This is great thanks! I've got a query though, my table allows you to enter the file name or select it from a db (via a drop down of article titles from the cms) if it's a dynamic page. My DB table for this part therefore looks like:

page_id page_name

1 10

2 21

3 index.php

4 3

5 contact_us.php

6 5

7 view_files.php

8 1

 

If I then use my code in the header file to get the image I want to display:

$id = $_GET['aid'];
$query = "SELECT page_id FROM pages WHERE page_name='$aid'";

This works to get the image for any page with an id number (dynamic page), however, it errors on those pages without, such as about_us.php, index.php and view_files.php.

 

How can I get around this?

 

Thanks so much!

[jarvis]

Sorry to bump but any help is much appreciated!

 

Thanks

[dave_sticky]

If I've understood what mean then something like this will allow for differentiation between an ID and a filename:

 

<?PHP
if (!isset($_GET['aid']) {
  $get = $_SERVER['PHP_SELF'];
  // Whatever you want it to do with the file name
} else {
  $aid  = $_GET['aid'];
  // Your SQL
}
?>

 

Is that what you were after?

 

[bundyxc]

if (isset($_GET['aid'])) { //If this there's a $_GET['aid'] in the URL, this page is dynamic.
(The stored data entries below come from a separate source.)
Lemma NoDup_textContent_of l :
  Forall is_string l -> NoDup l -> NoDup (map textContent_of l).
Proof.
  induction l as [|v l IH]; intros Hl Hnd; [constructor|].
  inversion Hl as [|v' l' [a Ha] Hl']; subst. inversion Hnd; subst.
  cbn [map textContent_of toString]. constructor; [|auto].
  rewrite (textContent_of_strings l Hl'). assumption.
Qed.

End TypeFilterFacts.

(** X12.  [populateTypeFilter] on a summary whose type labels are strings
    completes and leaves in the type filter exactly the labels that occur
    in [data_types], each once; a summary without [data_types] leaves no
    option. *)
Theorem populateTypeFilter_offers_each_type_once :
  forall (summary dts : value) (p : SummaryPage.Page),
    get summary "data_types" = Ok dts ->
    Forall Props.is_string (values (or_else dts (VObj []))) ->
    fst (Part000.populateTypeFilter summary p) = Ok tt /\
    NoDup (SummaryPage.type_options (snd (Part000.populateTypeFilter summary p))) /\
    (forall s,
       In s (SummaryPage.type_options (snd (Part000.populateTypeFilter summary p)))
       <-> In (VStr s) (values (or_else dts (VObj [])))) /\
    (truthy dts = false ->
       SummaryPage.type_options (snd (Part000.populateTypeFilter summary p)) = []).
Proof.
  intros summary dts p Hget Hstr.
  unfold Part000.populateTypeFilter, bindM, lift, modify. rewrite Hget. cbn [fst snd].
  cbn [SummaryPage.type_options SummaryPage.set_type_options].
  destruct (set_of_strings (values (or_else dts (VObj []))) [] Hstr) as [Hnd Hin].
  assert (Hall : Forall Props.is_string
                   (SummaryPage.set_of [] (values (or_else dts (VObj []))))).
  { apply Forall_forall. intros x Hx. apply Hin in Hx as [Hx _].
    rewrite Forall_forall in Hstr. now apply Hstr. }
  split; [reflexivity|]. split; [now apply NoDup_textContent_of|]. split.
  - intros s. rewrite (textContent_of_strings _ Hall), Hin. cbn [In]. tauto.
  - intros Hf. unfold or_else. rewrite Hf. reflexivity.
Qed.

(** X12 at the sample summary, whose only type label is int64. *)
Lemma populateTypeFilter_offers_each_type_once_witness :
  fst (Part000.populateTypeFilter (Samples.partial_summary (VArr [])) Samples.summary_page)
    = Ok tt.
Proof.
  apply (populateTypeFilter_offers_each_type_once (Samples.partial_summary (VArr []))
           (VObj [("a", VStr "int64")]) Samples.summary_page).
  - reflexivity.
  - cbn. constructor; [exists "int64"; reflexivity | constructor].
Defined.

(* ===================================================================== *)
(** ** The two row builders of the seven-column script *)
(* ===================================================================== *)

Section RowBuilderFacts.
Import SummaryPage.




End RowBuilderFacts.



(* ===================================================================== *)
(** ** The upload of the summary page *)
(* ===================================================================== *)

Section SummaryUploadFacts.

Lemma index_key_starts_with_digit n :
  exists c rest, Z_to_string (Z.of_nat n) = String c rest /\
                 (48 <=? nat_of_ascii c)%nat && (nat_of_ascii c <=? 57)%nat = true.
Proof.
  unfold Z_to_string.
  destruct (Z.of_nat n) as [|q|q] eqn:Hz; [| |lia].
  - exists "0"%char, EmptyString. split; reflexivity.
  - cbn [Z.to_int NilZero.string_of_int]. unfold NilZero.string_of_uint.
    destruct (Pos.to_uint q) as [|d|d|d|d|d|d|d|d|d|d] eqn:Hq;
      cbn [NilEmpty.string_of_uint]; eexists; eexists; split; reflexivity.
Qed.

(** A key that starts with a letter is not an index of an array or of a
    string. *)
Lemma lookup_index_keys_letter c rest (l : list value) : forall n,
  (48 <=? nat_of_ascii c)%nat && (nat_of_ascii c <=? 57)%nat = false ->
  lookup (String c rest) (index_keys n l) = None.
Proof.
  induction l as [|x l IH]; intros n Hc; [reflexivity|].
  cbn [index_keys lookup].
  destruct (index_key_starts_with_digit n) as (d & rest' & -> & Hd).
  destruct (String.eqb_spec (String c rest) (String d rest')) as [He|_]; [|now apply IH].
  inversion He; subst. congruence.
Qed.

Lemma field_of_string s k c rest :
  k = String c rest ->
  (48 <=? nat_of_ascii c)%nat && (nat_of_ascii c <=? 57)%nat = false ->
  (k =? "length") = false ->
  Part005.field (VStr s) k = VUndefined.
Proof.
  intros -> Hc Hl. unfold Part005.field. cbn [get entries].
  now rewrite lookup_index_keys_letter, Hl.
Qed.

End SummaryUploadFacts.

Ltac upload_settled_null :=
  cbn; split; [reflexivity|]; split; [repeat split|]; split; [split; discriminate|];
  let v := fresh "v" in let Hv := fresh "Hv" in
  intros v Hv; inversion Hv; left; auto.

(** X14.  [uploadFileAndRefresh] of the four-column script sends exactly
    one request and writes nothing but the status region (and the
    console): the table, the widget, the cards and the type filter are as
    before.  It never settles exactly when the request never settles.
    When it settles it either returns the [summary] of a parsed payload
    whose [success] is truthy, taken from an ok response, with the status
    Analysis complete and no error mark, or it returns [null] with the
    status marked as an error. *)
Theorem Part000_uploadFileAndRefresh_outcome :
  forall (rt : Runtime) (o : outcome) (p : SummaryPage.Page),
    Part000.requests (Part000.uploadFileAndRefresh rt o p) = 1%nat /\
    (SummaryPage.table_view (Part000.page (Part000.uploadFileAndRefresh rt o p))
       = SummaryPage.table_view p /\
     SummaryPage.card_columns (Part000.page (Part000.uploadFileAndRefresh rt o p))
       = SummaryPage.card_columns p /\
     SummaryPage.card_rows (Part000.page (Part000.uploadFileAndRefresh rt o p))
       = SummaryPage.card_rows p /\
     SummaryPage.card_missing (Part000.page (Part000.uploadFileAndRefresh rt o p))
       = SummaryPage.card_missing p /\
     SummaryPage.card_size (Part000.page (Part000.uploadFileAndRefresh rt o p))
       = SummaryPage.card_size p /\
     SummaryPage.type_options (Part000.page (Part000.uploadFileAndRefresh rt o p))
       = SummaryPage.type_options p) /\
    (Part000.returned (Part000.uploadFileAndRefresh rt o p) = None <-> o = Hangs) /\
    (forall v,
       Part000.returned (Part000.uploadFileAndRefresh rt o p) = Some v ->
       (v = VNull /\
        SummaryPage.status_danger (Part000.page (Part000.uploadFileAndRefresh rt o p)) = true)
       \/
       (SummaryPage.status_danger (Part000.page (Part000.uploadFileAndRefresh rt o p)) = false /\
        SummaryPage.status_text (Part000.page (Part000.uploadFileAndRefresh rt o p))
          = "Analysis complete" /\
        exists after res payload,
          o = Responds after res /\ ok res = true /\
          parse rt (text res) = Ok payload /\
          truthy (Part005.field payload "success") = true /\
          v = Part005.field payload "summary")).
Proof.
  intros rt o p. unfold Part000.uploadFileAndRefresh.
  destruct o as [after res|after e|]; cbn [fetch_plain].
  - destruct (ok res) eqn:Hok; cbn [negb].
    + destruct (text res =? "") eqn:Htext; [upload_settled_null|].
      destruct (parse rt (text res)) as [payload|e] eqn:Hparse.
      * fold (Part005.field payload "success"). fold (Part005.field payload "summary").
        destruct (truthy payload && truthy (Part005.field payload "success")) eqn:Hs;
          [|upload_settled_null].
        cbn. split; [reflexivity|]. split; [repeat split|]. split; [split; discriminate|].
        intros v Hv. inversion Hv. right. split; [reflexivity|]. split; [reflexivity|].
        exists after, res, payload. apply andb_prop in Hs. repeat split; tauto.
      * fold (Part005.field (VStr (text res)) "success").
        rewrite (field_of_string (text res) "success" "s" "uccess" eq_refl eq_refl eq_refl).
        cbn [truthy]. rewrite andb_false_r. upload_settled_null.
    + destruct (truthy _ && truthy _); upload_settled_null.
  - upload_settled_null.
  - cbn. split; [reflexivity|]. split; [repeat split|]. split; [split; reflexivity|].
    intros v Hv. discriminate.
Qed.

(** X14 at the sample success response. *)
Lemma Part000_uploadFileAndRefresh_outcome_witness :
  (Part005.field Samples.success_json "summary" = VNull /\
   SummaryPage.status_danger
     (Part000.page (Part000.uploadFileAndRefresh Samples.runtime
                      (Responds 10 Samples.success) Samples.summary_page)) = true)
  \/
  (SummaryPage.status_danger
     (Part000.page (Part000.uploadFileAndRefresh Samples.runtime
                      (Responds 10 Samples.success) Samples.summary_page)) = false /\
   SummaryPage.status_text
     (Part000.page (Part000.uploadFileAndRefresh Samples.runtime
                      (Responds 10 Samples.success) Samples.summary_page))
     = "Analysis complete" /\
   exists after res payload,
     Responds 10 Samples.success = Responds after res /\ ok res = true /\
     parse Samples.runtime (text res) = Ok payload /\
     truthy (Part005.field payload "success") = true /\
     Part005.field Samples.success_json "summary" = Part005.field payload "summary").
Proof.
  apply (proj2 (proj2 (proj2 (Part000_uploadFileAndRefresh_outcome Samples.runtime
                                (Responds 10 Samples.success) Samples.summary_page)))).
  reflexivity.
Defined.

(* ===================================================================== *)
(** ** The upload button of the summary page *)
(* ===================================================================== *)

Section UploadButtonFacts.
Import SummaryPage Props.

Lemma populateCards_keeps_button rt summary :
  keeps upload_disabled (Part000.populateCards rt summary).
Proof. unfold Part000.populateCards. repeat keeps_step. Qed.

Lemma populateTypeFilter_keeps_button summary :
  keeps upload_disabled (Part000.populateTypeFilter summary).
Proof. unfold Part000.populateTypeFilter. repeat keeps_step. Qed.

Lemma dt_replace_keeps_button dt rows : keeps upload_disabled (dt_replace dt rows).
Proof. unfold dt_replace. repeat keeps_step. Qed.

Lemma Part000_buildTable_keeps_button summary :
  keeps upload_disabled (Part000.buildTable summary).
Proof.
  unfold Part000.buildTable.
  repeat first [apply dt_replace_keeps_button | keeps_step].
Qed.

Lemma Part000_uploadFileAndRefresh_keeps_button rt o p :
  upload_disabled (Part000.page (Part000.uploadFileAndRefresh rt o p)) = upload_disabled p.
Proof.
  unfold Part000.uploadFileAndRefresh.
  destruct (fetch_plain o) as [[[res|e] t]|]; try reflexivity.
  destruct (negb (ok res)); [reflexivity|].
  destruct (truthy _ && truthy _); reflexivity.
Qed.

Lemma Part000_upload_settles rt o p :
  Part000.requests (Part000.uploadFileAndRefresh rt o p) = 1%nat /\
  (Part000.returned (Part000.uploadFileAndRefresh rt o p) = None <-> o = Hangs).
Proof.
  unfold Part000.uploadFileAndRefresh.
  destruct o as [after res|after e|]; cbn [fetch_plain].
  - destruct (negb (ok res)); [cbn; split; [reflexivity|split; discriminate]|].
    destruct (truthy _ && truthy _); cbn; split; try reflexivity; split; discriminate.
  - cbn. split; [reflexivity|split; discriminate].
  - cbn. split; [reflexivity|split; reflexivity].
Qed.

End UploadButtonFacts.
Consult database for the banner. 
    $sql = "SELECT `page_id` FROM `pages` WHERE `page_name`='" . $_GET['aid'] . "'";
    $query = mysql_query($sql);
    $fetch = mysql_fetch_assoc($query);
    $img = $fetch['page_id'];
} else { //Otherwise, this page isn't dynamic.
    if ($_SERVER['PHP_SELF'] == '/about_us.php') {
        $img = '/images/about_us_banner.bmp';
    } elseif ($_SERVER['PHP_SELF'] == '/index.php') {
        $img = '/images/index_banner.jpg';
    } elseif ($_SERVER['PHP_SELF'] == '/view_files.php') {
        $img = '/images/view_files_banner.png';
    }
}

//The $img variable now holds your banner URL.

[jarvis]

@dave_sticky- thanks I think this may work - will have a play & see!

 

@bundyxc - Although I like that, the prob is if the number of pages extends, I need to add to the code & is perhaps a little clumsy? Also, the file name part wont work in that way. As when you add a banner to a page via the cms, it creates a dir with the id number of that entry into the pages table and then the filename remains the same.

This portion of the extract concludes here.